Demokratie lebt doch von der Mitwirkung und Mitsprache vieler. Demokratie lebt von der gestreuten Verteilung von politischen Positionen. Demokratie lebt von der kultivierten Auseinandersetzung zwischen allen Beteiligten, sowohl zwischen den eigenen Mitgliedern, als auch zwischen den Beteiligten anderer Parteien. Demokratie lebt nicht zuletzt von dem ungehinderten Informationsfluss zwischen allen Beteiligten, egal welcher Partei diese angehören!

In den vergangen 10 Jahren, in denen ich als Ratsherr im Rat der Stadt Cloppenburg tätig bin, habe ich viele dieser demokratischen Grundregeln vermisst. Bitter ist, dass dem Missverhältnis zwischen der idealen und praktizierten Demokratie mit formalen Einsprüchen nicht beizukommen ist.
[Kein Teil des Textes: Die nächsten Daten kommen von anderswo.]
(** A commit that fails while the engine keeps the transaction leaves the
    attempted record on the connection, whatever the store held. *)
Lemma insert_student_commit_failure (m : medium) (name gender state : string)
    (dressed behaved : Z) (w : manager) :
  int64 dressed = true -> int64 behaved = true ->
  succ_rowid (visible (conn w)) <= MAX_ROWID ->
  on_execute m = None -> on_commit m = Some false ->
  exists w',
    insert_student m name gender state dressed behaved w = (Returns None, w')
    /\ committed (conn w') = committed (conn w)
    /\ visible (conn w') =
         visible (conn w)
         ++ [normalized (succ_rowid (visible (conn w))) name gender state
               dressed behaved].
Proof.
  intros Hd Hb Hmax Hexec Hcommit.
  rewrite insert_student_run, Hd, Hb, Hexec. simpl.
  rewrite next_rowid_below by exact Hmax. cbv zeta. rewrite Hcommit.
  eexists. split; [reflexivity |]. split; [reflexivity |].
  unfold visible at 1. simpl. apply insert_row_last.
  intros r Hr. by apply succ_rowid_gt in Hr.
Qed.

(** C5, at the failing input: the INSERT runs, the commit raises and the
    engine keeps the transaction open.  The call reports the error and
    returns no id, yet the record stays on the connection: the next listing
    shows it, and the next successful insertion commits it along with its
    own record. *)
Theorem C5_failed_commit_keeps_record :
  let busy := {| on_execute := None; on_commit := Some false; rowid_draws := [] |} in
  let w0 := Manager (Connection [] None) [] in
  exists w1 w2 student,
    insert_student busy "Ada Obi" "female" " osun " 1 1 w0 = (Returns None, w1)
    /\ committed (conn w1) = []
    /\ (get_all_scholarship_data healthy w1).1 = Returns [student]
    /\ student !! "name" = Some (VStr "Ada Obi")
    /\ insert_student healthy "Musa Bello" "Male" "kano" 0 0 w1
       = (Returns (Some 2), w2)
    /\ row_name <$> committed (conn w2) = ["Ada Obi"; "Musa Bello"].
Proof.
  simpl. eexists. eexists. eexists.
  split; [reflexivity |]. split; [reflexivity |].
  rewrite get_all_scholarship_data_run. simpl.
  split; [reflexivity |].
  split; [apply (entry_of_row_fields (normalized 1 "Ada Obi" "female" " osun " 1 1)) |].
  split; reflexivity.
Qed.

(** C6: the listing returns one dictionary per record of the store, in
    order, carrying that record's fields; when the read fails it returns the
    empty list instead of raising or returning part of the records; and on
    an empty store it returns the empty list. *)
Theorem C6_listing (m : medium) (w : manager) :
  exists data,
    (get_all_scholarship_data m w).1 = Returns data
    /\ (on_execute m = None ->
        length data = length (visible (conn w))
        /\ forall (i : nat) (r : row),
             visible (conn w) !! i = Some r ->
             exists student,
               data !! i = Some student
               /\ student !! "id" = Some (VInt (row_id r))
               /\ student !! "name" = Some (VStr (row_name r))
               /\ student !! "gender" = Some (VStr (row_gender r))
               /\ student !! "state" = Some (VStr (row_state r))
               /\ student !! "well_dressed" = Some (VInt (row_well_dressed r))
               /\ student !! "well_behaved" = Some (VInt (row_well_behaved r)))
    /\ (on_execute m <> None -> data = [])
    /\ (visible (conn w) = [] -> data = []).
Proof.
  rewrite get_all_scholarship_data_run.
  destruct (on_execute m) as [rb |]; simpl.
  - exists []. repeat split; try discriminate; auto.
  - exists (entry_of_row <$> visible (conn w)).
    split; [reflexivity |]. split; [| split].
    + intros _. split; [apply length_fmap |].
      intros i r Hr. exists (entry_of_row r).
      split; [by rewrite list_lookup_fmap, Hr |].
      destruct (entry_of_row_fields r) as (? & ? & ? & ? & ? & ? & _).
      repeat split; assumption.
    + intros H. exfalso. by apply H.
    + intros ->. reflexivity.
Qed.

Lemma C6_listing_witness :
  exists data,
    (get_all_scholarship_data {| on_execute := Some true; on_commit := None; rowid_draws := [] |}
       (Manager (Connection [normalized 1 "Ada Obi" "female" " osun " 1 1] None) [])).1
    = Returns data
    /\ data = [].
Proof.
  destruct (C6_listing {| on_execute := Some true; on_commit := None; rowid_draws := [] |}
              (Manager (Connection [normalized 1 "Ada Obi" "female" " osun " 1 1] None) []))
    as (data & Hrun & _ & Hfail & _).
  exists data. split; [exact Hrun |]. apply Hfail. discriminate.
Defined.

(** ** Rowids over a session *)

Lemma well_formed_visible (w : manager) :
  well_formed w ->
  exists extra,
    visible (conn w) = committed (conn w) ++ extra
    /\ Forall (fun r => succ_rowid (committed (conn w)) <= row_id r) extra.
Proof.
  unfold well_formed, visible. destruct (pending (conn w)); simpl; [auto |].
  intros _. exists []. by rewrite app_nil_r.
Qed.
So ist es formal bedenklich, Tagesordnungspunkte in Ratssitzungen durch Mehrheitsbeschluss absetzen zu lassen, Gutachten zur Ermittlung der Kostenexplosion bei der Schwimmbadsanierung durch Mehrheitsbeschluss erst gar nicht zuzulassen, einen Antrag zur Aufhebung des Fotografier-Verbots im Rathaus durch Mehrheitsbeschluss von der Tagesordnung zu streichen oder einen Antrag auf mehr Bürgerbeteiligung als Populismus abzutun und ihn ebenfalls nicht zu behandeln. Was die CDU unter Demokratie versteht, ist auch hier aktuell nachzulesen!

Doch mein Gefühl über den Idealwert der Demokratie macht da nicht mit: In Cloppenburg wurde im Umgang zwischen der Mehrheitspartei und den übrigen Interessen die Demokratie nicht selten mit den Füssen getreten. Ich stimme als Ratsmitglied nach 10 Jahren Ratsarbeit der legitimen Frage zu, „Und das soll Demokratie gewesen sein?“, die sich Irmtraut Kannen vor fast 10 Jahren nach ebenfalls zehnjähriger Ratsarbeit in Cloppenburg stellte.

Ich erliege der Vision, alles könne sich am Wahltag des 11. Septembers 2011 schlagartig ändern. Ich meine, Cloppenburg braucht andere Mehrheitsverhältnisse in der Politik.

 

Die Bürger haben die Gelegenheit, dem gewohnten Politikbild in Cloppenburg etwas entgegenzusetzen,

in dem Sie dazu beitragen, Mehrheiten zu ändern.